Artist

Roger Daltrey

Genre: Pop ,Contemporary Pop ,Rock & Roll ,Hard Rock ,Soft Rock
Origin: U.S.A
Active: 1959 - Present
Listen on Coda
Roger Daltrey, the lead singer of the Who, launched a concurrent solo path in 1973 just as internal fractures deepened for the band following the release of Quadrophenia. Born in London on March 1, 1944, he spent his formative years in the Shepherd’s Bush area alongside future bandmates Pete Townshend and John Entwistle, joining them in the Detours while still in his late teens. Over the ensuing years he emerged as one of rock’s most commanding frontmen, establishing that reputation most forcefully on the Who’s 1971 landmark album Who’s Next; onstage he projected a strutting, aggressive image that included swinging his microphone in wide, lasso-like arcs.
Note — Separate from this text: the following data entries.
(** * A reaction-diffusion model for pattern formation

    Shallow embedding of the code cells of the notebook
    [ipython/A reaction-diffusion model for pattern formation.ipynb].

    Numbers: Python floats are idealised as exact rationals [Q]; equality of
    numbers is [Qeq] ([==]).  Division keeps Python's behaviour on a zero
    divisor (it raises [ZeroDivisionError]).
    Sparse matrices: a scipy sparse matrix is its shape together with its
    entry function; the storage formats (DIA, LIL, CSR) hold the same
    entries, so [tolil] and [todia] do not change the model.
    Arrays: a numpy array is a reference to a buffer of a store; [reshape]
    returns a view on the same buffer. *)

From Stdlib Require Import QArith Qround Qpower ZArith List Lia Bool Arith String.
From Stdlib Require Import Permutation Setoid Morphisms Lqa.
From stdpp Require Import base gmap strings.
Import ListNotations.

Local Open Scope Q_scope.

(** ** Exceptions and results *)

Inductive exn : Type :=
| NameError (name : string)
| ZeroDivisionError
| ValueError (msg : string)
| IndexError
| AttributeError (name : string)
| TypeError.

Inductive result (A : Type) : Type :=
| Ok (x : A)
| Err (e : exn).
His initial foray away from the group arrived with the 1973 self-titled album Daltrey, which relied heavily on songs from the then-unknown Leo Sayer and marked a clear shift from the Who’s established hard-rock approach. The Who reassembled to record The Who by Numbers in 1975, the same year Daltrey issued his second solo effort, Ride a Rock Horse, and took on acting parts in two Ken Russell productions: Lisztomania, in which he portrayed composer Franz Liszt, and the screen version of Tommy, where he played the central character. While the Who entered an extended break, he put out One of the Boys in 1977 and appeared in the 1978 film The Legacy. During the period after drummer Keith Moon’s death, Daltrey co-produced and starred in the biographical picture McVicar about the notorious train robber John McVicar; fellow Who members contributed to its soundtrack, which functioned as a complete Daltrey record and blended the aggressive rock style of the band with the pop leanings of his earlier solo releases. Once the Who formally split in 1983, his subsequent solo albums adopted a consistently harder rock direction, highlighted by 1985’s Under a Raging Moon. Alongside the Who’s 1989 reunion trek he maintained a schedule of occasional screen and television work and delivered the solo album Rocks in the Head in 1992.
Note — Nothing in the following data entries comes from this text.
Lemma run_below (ops : list operation) :
  forall self, inodes_below_next self ->
    inodes_below_next (run ops self) /\
    _inode_next self <= _inode_next (run ops self) /\
    Forall (fun i => i < _inode_next (run ops self)) (inodes_ever ops self).
Proof.
  induction ops as [|op ops IH]; intros self H.
  - cbn [run fold_left inodes_ever]. rewrite app_nil_r.
    split; [exact H|]. split; [lia|].
    unfold inodes_below_next in H. rewrite Forall_forall in *.
    intros i Hi. apply in_map_iff in Hi. destruct Hi as (e & <- & He). now apply H.
  - destruct (apply_op_below op self H) as [H1 H2].
    destruct (IH _ H1) as (H3 & H4 & H5).
    change (run (op :: ops) self) with (run ops (apply_op op self)).
    split; [exact H3|]. split; [lia|].
    cbn [inodes_ever]. apply Forall_app. split; [|exact H5].
    unfold inodes_below_next in H. rewrite Forall_forall in *.
    intros i Hi. apply in_map_iff in Hi. destruct Hi as (e & <- & He).
    specialize (H e He). lia.
Qed.

Lemma empty_below : inodes_below_next empty_container.
Proof. constructor. Qed.

Lemma reachable_below (self : CpioEntryContainer) :
  reachable self -> inodes_below_next self.
Proof. intros [ops ->]. apply run_below, empty_below. Qed.

(** C6.  In a container a session can hold, after a successful add the
    next free inode is above the inode of every entry; when the path was
    not there before, the new entry took the old next free inode and the
    counter moved one past it. *)
Theorem add_entry_next_inode_above (path : local_path) (archive_path : string)
  (self : CpioEntryContainer) :
  reachable self ->
  contains archive_path self = false ->
  returned (add_entry path archive_path self) = Ok true ->
  let self' := after (add_entry path archive_path self) in
  Forall (fun e => inode e < _inode_next self') (values self') /\
  _inode_next self' = _inode_next self + 1.
Proof.
  intros Hreach Hnew Hr self'. subst self'.
  destruct (add_entry_true _ _ _ Hr) as (_ & _ & e & Hc & ->).
  split.
  - apply setitem_below, reachable_below, Hreach.
  - destruct (classify_keeps _ _ _ Hc) as (_ & _ & _ & _ & _ & _ & _ & Hi & _).
    apply contains_getitem in Hnew. unfold allocation in Hi. rewrite Hnew in Hi.
    cbn [setitem _inode_next set_size inode]. rewrite Hi. cbn [new_entry inode fst]. lia.
Qed.

Lemma add_entry_next_inode_above_witness :
  let self' := after (add_entry sample_file "etc/passwd" sample_container) in
  Forall (fun e => inode e < _inode_next self') (values self') /\
  _inode_next self' = _inode_next sample_container + 1.
Proof.
  apply (add_entry_next_inode_above sample_file "etc/passwd" sample_container).
  - exists [Insert (sample_dir_entry "etc" 7); Insert (sample_file_entry "etc/hosts" 8)].
    reflexivity.
  - reflexivity.
  - reflexivity.
Defined.

(** C10.  Deleting never lowers the next free inode, and after any sequence
    of operations on a fresh container, a successful add of a path that is
    not there gives the new entry an inode above every inode an entry ever
    carried in that container, the inodes of entries deleted since
    included. *)
Theorem inode_never_reused (ops : list operation) (path : local_path)
  (archive_path victim : string) :
  let self := run ops empty_container in
  contains archive_path self = false ->
  returned (add_entry path archive_path self) = Ok true ->
  _inode_next (after (delete_entry victim self)) = _inode_next self /\
  exists e,
    getitem archive_path (after (add_entry path archive_path self)) = Some e /\
    Forall (fun i => i < inode e) (inodes_ever ops empty_container).
Proof.
  intros self Hnew Hr. split.
  - unfold delete_entry. destruct (contains victim self); reflexivity.
  - destruct (add_entry_true _ _ _ Hr) as (_ & _ & e & Hc & Hafter).
    destruct (classify_keeps _ _ _ Hc) as (_ & _ & _ & _ & _ & _ & _ & Hi & _).
    apply contains_getitem in Hnew. unfold allocation in Hi. rewrite Hnew in Hi.
    cbn [new_entry inode fst] in Hi.
    exists (set_size e (len (data e))). rewrite Hafter.
    split; [apply assoc_get_set_same|].
    cbn [set_size inode]. rewrite Hi.
    apply (run_below ops empty_container empty_below).
Qed.

Lemma inode_never_reused_witness :
  let ops := [Insert (sample_dir_entry "etc" 7); Insert (sample_file_entry "etc/hosts" 8);
              Delete "etc/hosts"] in
  let self := run ops empty_container in
  _inode_next (after (delete_entry "etc" self)) = _inode_next self /\
  exists e,
    getitem "etc/hosts" (after (add_entry sample_file "etc/hosts" self)) = Some e /\
    Forall (fun i => i < inode e) (inodes_ever ops empty_container).
Proof.
  apply (inode_never_reused
           [Insert (sample_dir_entry "etc" 7); Insert (sample_file_entry "etc/hosts" 8);
            Delete "etc/hosts"] sample_file "etc/hosts" "etc"); reflexivity.
Defined.

(** ** The header on the wire *)

Lemma serialize_ok (h : CpioNewcHeader) (raw : bytes) :
  serialize h = Ok raw ->
  raw = c_magic h ++ c_ino h ++ c_mode h ++ c_uid h ++ c_gid h ++ c_nlink h ++
        c_mtime h ++ c_filesize h ++ c_dev h ++ c_namesize h ++ c_check h /\
  len (c_magic h) = 6 /\ len (c_ino h) = 8 /\ len (c_mode h) = 8 /\
  len (c_uid h) = 8 /\ len (c_gid h) = 8 /\ len (c_nlink h) = 8 /\
  len (c_mtime h) = 8 /\ len (c_filesize h) = 8 /\ len (c_dev h) = 32 /\
  len (c_namesize h) = 8 /\ len (c_check h) = 8.
Proof.
  unfold serialize. destruct (widths_ok _ _) eqn:Hw; [|discriminate].
  intros [= <-]. cbn [header_fields header_widths widths_ok] in Hw.
  repeat (apply andb_true_iff in Hw; destruct Hw as [?%Z.eqb_eq Hw]).
  cbn [header_fields List.concat]. rewrite app_nil_r. repeat split; assumption.
Qed.

Lemma serialize_widths (h : CpioNewcHeader) :
  len (c_magic h) = 6 -> len (c_ino h) = 8 -> len (c_mode h) = 8 ->
  len (c_uid h) = 8 -> len (c_gid h) = 8 -> len (c_nlink h) = 8 ->
  len (c_mtime h) = 8 -> len (c_filesize h) = 8 -> len (c_dev h) = 32 ->
  len (c_namesize h) = 8 -> len (c_check h) = 8 ->
  serialize h = Ok (List.concat (header_fields h)).
Proof.
  intros. unfold serialize. cbn [header_fields header_widths widths_ok].
  repeat match goal with H : len _ = _ |- _ => rewrite H; clear H end.
  reflexivity.
Qed.

Lemma serialize_length (h : CpioNewcHeader) (raw : bytes) :
  serialize h = Ok raw -> len raw = header_size.
Proof.
  intros H. apply serialize_ok in H. destruct H as (-> & H).
  rewrite !len_app. unfold header_size. lia.
Qed.

Lemma deserialize_serialize (h : CpioNewcHeader) (raw stream : bytes) :
  serialize h = Ok raw -> deserialize (raw ++ stream) = Ok (h, stream).
Proof.
  intros H. pose proof (serialize_length _ _ H) as Hlen.
  apply serialize_ok in H.
  destruct H as (Hraw & H1 & H2 & H3 & H4 & H5 & H6 & H7 & H8 & H9 & H10 & H11).
  unfold deserialize. rewrite (read_app header_size raw stream Hlen).
  rewrite Hlen, Z.ltb_irrefl. rewrite Hraw.
  repeat (rewrite read_app by assumption).
  rewrite <- (app_nil_r (c_check h)) at 1. rewrite read_app by assumption.
  destruct h; reflexivity.
Qed.

(** ** Padding *)

Lemma padding_of_range (n : Z) : 0 <= padding_of n < 4.
Proof. unfold padding_of. Z.to_euclidean_division_equations. lia. Qed.

Lemma padding_of_aligns (n : Z) : (n + padding_of n) mod 4 = 0.
Proof. unfold padding_of. Z.to_euclidean_division_equations. lia. Qed.

Lemma padding_of_shift (n m : Z) : n mod 4 = 0 -> padding_of (n + m) = padding_of m.
Proof. unfold padding_of. Z.to_euclidean_division_equations. lia. Qed.

Lemma put_counted (chunk : bytes) (w : writer) :
  counted w -> counted (put chunk (len chunk) w).
Proof. unfold counted, put. cbn [file bytes_written]. rewrite len_app. lia. Qed.

Lemma write_padding_counted (w : writer) :
  counted w -> counted (write_padding w) /\ aligned (write_padding w).
Proof.
  unfold counted, aligned, write_padding, put. cbn [file bytes_written].
  intros ->. pose proof (padding_of_range (len (file w))).
  rewrite len_app, len_repeat, Z2Nat.id by lia.
  split; [reflexivity | apply padding_of_aligns].
Qed.

Lemma write_name_block_counted (h : CpioNewcHeader) (name_encoded : bytes)
  (w w' : writer) :
  write_name_block h name_encoded w = Ok w' ->
  extends w' w /\ (counted w -> counted w' /\ aligned w').
Proof.
  unfold write_name_block. destruct (serialize h) as [raw| |] eqn:Hs; try discriminate.
  cbn [bind]. intros [= <-]. split.
  - unfold extends, write_padding, put. cbn [file]. eexists.
    rewrite <- !app_assoc. reflexivity.
  - intros Hc. apply write_padding_counted. apply put_counted.
    rewrite <- (serialize_length _ _ Hs). now apply put_counted.
Qed.

Lemma write_data_block_counted (payload : bytes) (w : writer) :
  extends (write_data_block payload w) w /\
  (counted w -> counted (write_data_block payload w) /\
                aligned (write_data_block payload w)).
Proof.
  unfold write_data_block. split.
  - unfold extends, write_padding, put. cbn [file]. eexists.
    rewrite <- !app_assoc. reflexivity.
  - intros Hc. apply write_padding_counted. now apply put_counted.
Qed.

Lemma extends_trans (w1 w2 w3 : writer) : extends w1 w2 -> extends w2 w3 -> extends w1 w3.
Proof.
  intros [t1 H1] [t2 H2]. exists (t2 ++ t1). now rewrite H1, H2, app_assoc.
Qed.

Lemma extends_refl (w : writer) : extends w w.
Proof. exists []. now rewrite app_nil_r. Qed.

Lemma last_nonempty {A : Type} (l : list A) (d d' : A) :
  l <> [] -> last l d = last l d'.
Proof.
  induction l as [|x l IH]; [congruence|]. intros _.
  destruct l as [|y l']; [reflexivity|]. cbn [last] in *. apply IH. discriminate.
Qed.

Lemma write_marks_spec (entries : list CpioEntry) :
  forall w0 w,
    bind (write_entries entries w0) write_trailer = Ok w ->
    counted w0 ->
    exists marks,
      write_marks entries w0 = Ok marks /\
      last marks w0 = w /\
      List.length marks = (2 * List.length entries + 1)%nat /\
      Forall (fun m => counted m /\ aligned m /\ extends w m /\ extends m w0) marks.
Proof.
  induction entries as [|entry rest IH]; intros w0 w Hrun Hc.
  - cbn [write_entries bind] in Hrun. cbn [write_marks]. rewrite Hrun. cbn [bind].
    exists [w]. repeat split.
    destruct (write_name_block_counted _ _ _ _ Hrun) as [Hext Hca].
    destruct (Hca Hc). constructor; [|constructor].
    repeat split; auto using extends_refl.
  - cbn [write_entries bind] in Hrun. unfold write_entry in Hrun.
    cbn [write_marks].
    destruct (write_name_block _ _ w0) as [w1| |] eqn:H1; try discriminate.
    cbn [bind] in Hrun |- *.
    destruct (write_name_block_counted _ _ _ _ H1) as [Hext1 Hca1].
    destruct (Hca1 Hc) as [Hc1 Ha1].
    destruct (write_data_block_counted (data entry) w1) as [Hext2 Hca2].
    destruct (Hca2 Hc1) as [Hc2 Ha2].
    destruct (IH _ _ Hrun Hc2) as (marks & Hm & Hlast & Hlen & Hall).
    rewrite Hm. cbn [bind]. exists (w1 :: write_data_block (data entry) w1 :: marks).
    assert (Hw : extends w (write_data_block (data entry) w1)).
    { destruct marks as [|m marks']; [simpl in Hlen; lia|].
      inversion Hall as [|? ? (_ & _ & Hwm & Hm0) _]; subst.
      eapply extends_trans; eassumption. }
    repeat split.
    + destruct marks as [|m marks']; [simpl in Hlen; lia|].
      rewrite <- Hlast. cbn [last]. apply (last_nonempty (m :: marks')). discriminate.
    + cbn [List.length]. lia.
    + constructor; [|constructor].
      * repeat split; auto. eapply extends_trans; eassumption.
      * repeat split; auto. eapply extends_trans; eassumption.
      * eapply Forall_impl; [|exact Hall]. cbv beta.
        intros m (? & ? & ? & ?). repeat split; auto.
        eapply extends_trans; [eassumption|]. eapply extends_trans; eassumption.
Qed.

(** C8.  When [write] succeeds, the states it passes at the end of every
    block (the header-and-name block and the payload block of every entry,
    then the trailer's header-and-name block) all have a stream whose length
    is a multiple of 4; the running count is that length; each state's
    stream is the beginning of the final one, and the last state is the
    final one. *)
Theorem write_blocks_aligned (entries : CpioEntryContainer) (w : writer) :
  write_run entries = Ok w ->
  exists marks,
    write_marks (values entries) fresh_writer = Ok marks /\
    last marks fresh_writer = w /\
    List.length marks = (2 * List.length (values entries) + 1)%nat /\
    Forall (fun m => len (file m) mod 4 = 0 /\ bytes_written m = len (file m) /\
                     exists tail, file w = file m ++ tail) marks.
Proof.
  intros H. unfold write_run in H.
  destruct (write_marks_spec _ _ _ H eq_refl) as (marks & Hm & Hlast & Hlen & Hall).
  exists marks. repeat split; auto.
  eapply Forall_impl; [|exact Hall]. cbv beta.
  intros m (Hc & Ha & He & _). auto.
Qed.

Lemma write_blocks_aligned_witness :
  exists marks,
    write_marks (values sample_container) fresh_writer = Ok marks /\
    last marks fresh_writer = sample_archive /\
    List.length marks = (2 * List.length (values sample_container) + 1)%nat /\
    Forall (fun m => len (file m) mod 4 = 0 /\ bytes_written m = len (file m) /\
                     exists tail, file sample_archive = file m ++ tail) marks.
Proof.
  apply (write_blocks_aligned sample_container sample_archive).
  vm_compute. reflexivity.
Defined.

(** ** The checksum field *)

Lemma byte_sum_nonneg (payload : bytes) : 0 <= byte_sum payload.
Proof.
  induction payload as [|x payload IH]; cbn [byte_sum fold_right]; [lia|].
  fold (byte_sum payload). unfold ord. lia.
Qed.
Marking his fiftieth birthday, Daltrey mounted two consecutive evenings at Carnegie Hall in 1994; the performances were later compiled as A Celebration: The Music of Pete Townshend and the Who, with an accompanying DVD following in 1998. The next year he joined Darlene Love and Zak Starkey for a Royal Albert Hall concert billed under the British Rock Symphony banner. Backed by a full orchestra and gospel choir, the program drew on classic Who material along with songs from their peers; a related studio album appeared afterward, succeeded by broader tours across Europe and the United States and a live DVD in 2000. He revisited the Albert Hall in November 2000 to headline the first Teenage Cancer Trust benefit concert there. Becoming a patron of the organization, he supervised an annual series of high-profile shows at the venue that continued well into the following decade.

In May 2006 he unveiled the specially commissioned song “Highbury Highs” at the ceremony marking Arsenal’s final match at North London’s Highbury Stadium. By 2009 he was back on the road in the United States with a band that featured Pete Townshend’s brother Simon, a lineup he kept intact for a 2011 Teenage Cancer Trust presentation of Tommy. In November 2013, only six months after his friend and ex-Dr. Feelgood guitarist Wilko Johnson received a pancreatic-cancer diagnosis, Daltrey joined him in the studio for Going Back Home, an album of reinterpretations spanning Johnson’s catalog; the project debuted with a show at the Shepherd’s Bush Empire in February 2014. He further supported the cause by cutting a version of Townshend’s “Let My Love Open the Door,” directing all proceeds to Teen Cancer America.

While the Who conducted their 2014–2016 anniversary tour, Daltrey tracked his next solo collection, which surfaced in 2018. As Long as I Have You, issued on Polydor, showcased guitar work from Townshend, keyboard contributions from Mick Talbot, and additional guitar from Sean Genockey. Alongside original material the record incorporated covers of songs originally recorded by Nick Cave, Stevie Wonder, Stephen Stills, and others.